Economic evaluation of hospital at home versus hospital care: cost minimisation analysis of data from randomised controlled trialBMJ 1999; 319 doi: https://doi.org/10.1136/bmj.319.7224.1547 (Published 11 December 1999) Cite this as: BMJ 1999;319:1547
- Jeremy Jones, lecturer in health economicsa,
- Andrew Wilson, senior lecturer ()b,
- Hilda Parker, research fellowb,
- Alison Wynn, research associateb,
- Carol Jagger, senior lecturerb,
- Nicky Spiers, fellow in health services researchc,
- Gillian Parker, professora
- a Nuffield Community Care Studies Unit, University of Leicester, Leicester LE1 6TP
- b Department of General Practice and Primary Health Care, University of Leicester, Leicester General Hospital, Leicester LE5 4PW
- c Department of Epidemiology and Public Health, University of Leicester, Leicester LE1 6TP
- Correspondence to: Andrew Wilson
- Accepted 15 November 1999
Objectives: To compare the costs of admission to a hospital at home scheme with those of acute hospital admission.

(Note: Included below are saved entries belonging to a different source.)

(* ===== verification/VmCopy.v ===== *)
(** * Copying and growing address spaces (uvmcopy and uvmalloc of kernel/vm.c)

    [fork] gives the child a copy of every page of the parent, whether it is
    in RAM or in a swap slot; [uvmalloc] adds zeroed pages. *)

From Stdlib Require Import ZArith Lia.
From stdpp Require Import base list strings sets.
From S2P Require Import Prelude Params Mem State Evict Kalloc Vm VmInv VmFault VmFaultSpec UserMem.

Section VmCopy.
Context {L : Layout} {LO : LayoutOk L}.

(** ** Mapping an owned page *)

(** [mappages] of one page, from a state in which the directories may be
    missing: [k3] has them, and the entry is stored. *)
Lemma mappages_wp use slot k r va mem perm n :
  vm_wf use slot k -> L_kmem ∉ k_held k -> free_pages k (2 + n) -> is_root use r ->
  0 <= va < MAXVA -> va mod PGSIZE = 0 -> has (pte_of (k_mem k) r va) PTE_V = false ->
  wp (mappages r va PGSIZE mem perm) (fun res k' => res = 0 /\ exists use3 k3,
    vm_wf use3 slot k3 /\ grown use k use3 k3 /\ free_pages k3 n /\ pte_addr (k_mem k3) r va <> 0 /\
    k' = k3 <| k_mem ::= fun m => st64 m (pte_addr (k_mem k3) r va) (Z.lor (Z.lor (PA2PTE mem) perm) PTE_V) |>) k.
Proof.
  intros Hwf Hlk Hfree Hr Hva Hal HnV. unfold mappages. rewrite Hal.
  change (PGSIZE mod PGSIZE =? 0) with true. change (PGSIZE =? 0) with false. cbn [Z.eqb negb].
  change (Z.to_nat (PGSIZE / PGSIZE)) with 1%nat. cbn [mappages_loop]. wp_steps.
  eapply wp_mono; [by eapply walk_wp|]. intros a k3 (use3 & Hwf3 & Hg & Hf3 & -> & Hne).
  rewrite (proj2 (Z.eqb_neq _ _)) by done. wp_steps.
  pose proof (gr_pte _ _ _ _ Hg r va Hr Hva) as Epte.
  assert (El : ld64 (k_mem k3) (pte_addr (k_mem k3) r va) = pte_of (k_mem k) r va)
    by (rewrite <- Epte; unfold pte_of; by rewrite (proj2 (Z.eqb_neq _ _)) by done).
  rewrite El, HnV. wp_steps. rewrite u64_id by addr. rewrite Z.add_simpl_r, Z.eqb_refl. wp_steps.
  split; [done|]. by exists use3, k3.
Qed.

(** [k'] is [k] with the page [mem] at [va] of [r]: only that page changed. *)
Record placed (use : Z -> usage) (k : kernel) (r va mem fl : Z) (use' : Z -> usage) (k' : kernel) : Prop := {
  pl_root r' : is_root use' r' <-> is_root use r';
  pl_here va' : 0 <= va' < MAXVA -> va' / PGSIZE = va / PGSIZE ->
    view (k_mem k') r va' = Some (fl, k_mem k (mem + va' mod PGSIZE));
  pl_other r' va' : is_root use r' -> 0 <= va' < MAXVA -> ~ (r' = r /\ va' / PGSIZE = va / PGSIZE) ->
    view (k_mem k') r' va' = view (k_mem k) r' va';
  pl_calm : calm k k';
  pl_use x : use x <> Free -> x <> mem -> use' x = use x;
  pl_solid : same_solid use (k_mem k) (k_mem k')
}.

Section Place.
Context {use use3 : Z -> usage} {slot : Z -> option (Z * Z)} {k k3 k' : kernel} {r va mem fl : Z} {p : nat} {n : nat}
  (Hwf : vm_wf use slot k) (Hr : is_root use r) (Hva : 0 <= va < MAXVA) (Hal : va mod PGSIZE = 0)
  (Hown : use mem = Owned) (Hp : p_pagetable (k_procs k !!! p) = r)
  (HnV : has (pte_of (k_mem k) r va) PTE_V = false)
  (Hfl : 0 <= fl < 1024) (HflV : has fl PTE_V = true) (HflS : has fl PTE_S = false)
  (Hwf3 : vm_wf use3 slot k3) (Hg : grown use k use3 k3) (Hf3 : free_pages k3 n)
  (Hne : pte_addr (k_mem k3) r va <> 0)
  (Hm : mapped k3 r va mem (Z.lor (PA2PTE mem) fl) p k') (Hc : calm k3 k')
  (Hkeep : forall x, ~ (pte_addr (k_mem k3) r va <= x < pte_addr (k_mem k3) r va + 8) -> k_mem k' x = k_mem k3 x).
Local Abbreviation use' := (fupd mem (Data r (va / PGSIZE)) use3).

Lemma place_own : use3 mem = Owned.
Proof. by rewrite (gr_use _ _ _ _ Hg), Hown by (by rewrite Hown). Qed.

Lemma place_root : is_root use3 r.
Proof. by apply (gr_root _ _ _ _ Hg). Qed.

Lemma place_table : p_pagetable (k_procs k3 !!! p) = r.
Proof. by rewrite (gr_state _ _ _ _ Hg). Qed.

Lemma place_invalid : has (pte_of (k_mem k3) r va) PTE_V = false.
Proof. by rewrite (gr_pte _ _ _ _ Hg). Qed.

Design: Cost minimisation analysis within a pragmatic randomised controlled trial.
Setting: Hospital at home scheme in Leicester and the city's three acute hospitals.
Participants: 199 consecutive patients assessed as being suitable for admission to hospital at home for acute care during the 18 month trial period (median age 84 years).
Intervention: Hospital at home or hospital inpatient care.
Main outcome measures: Costs to NHS, social services, patients, and families during the initial episode of treatment and the three months after admission.
Results: Mean (median) costs per episode (including any transfer from hospital at home to hospital) were similar when analysed by intention to treat—hospital at home £2569 (£1655), hospital ward £2881 (£2031), bootstrap mean difference −305 (95% confidence interval −1112 to 448). When analysis was restricted to those who accepted their allocated place of care, hospital at home was significantly cheaper—hospital at home £2557 (£1710), hospital ward £3660 (£2903), bootstrap mean difference −1071 (−1843 to −246). At three months the cost differences were sustained. Costs with all cases included were hospital at home £3671 (£2491), hospital ward £3877 (£3405), bootstrap mean difference −210 (−1025 to 635). When only those accepting allocated care were included the costs were hospital at home £3698 (£2493), hospital ward £4761 (£3940), bootstrap mean difference −1063 (−2044 to −163); P=0.009. About 25% of the costs for episodes of hospital at home were incurred through transfer to hospital. Costs per day of care were higher in the hospital at home arm (mean £207 v £134 in the hospital arm, excluding refusers, P<0.001).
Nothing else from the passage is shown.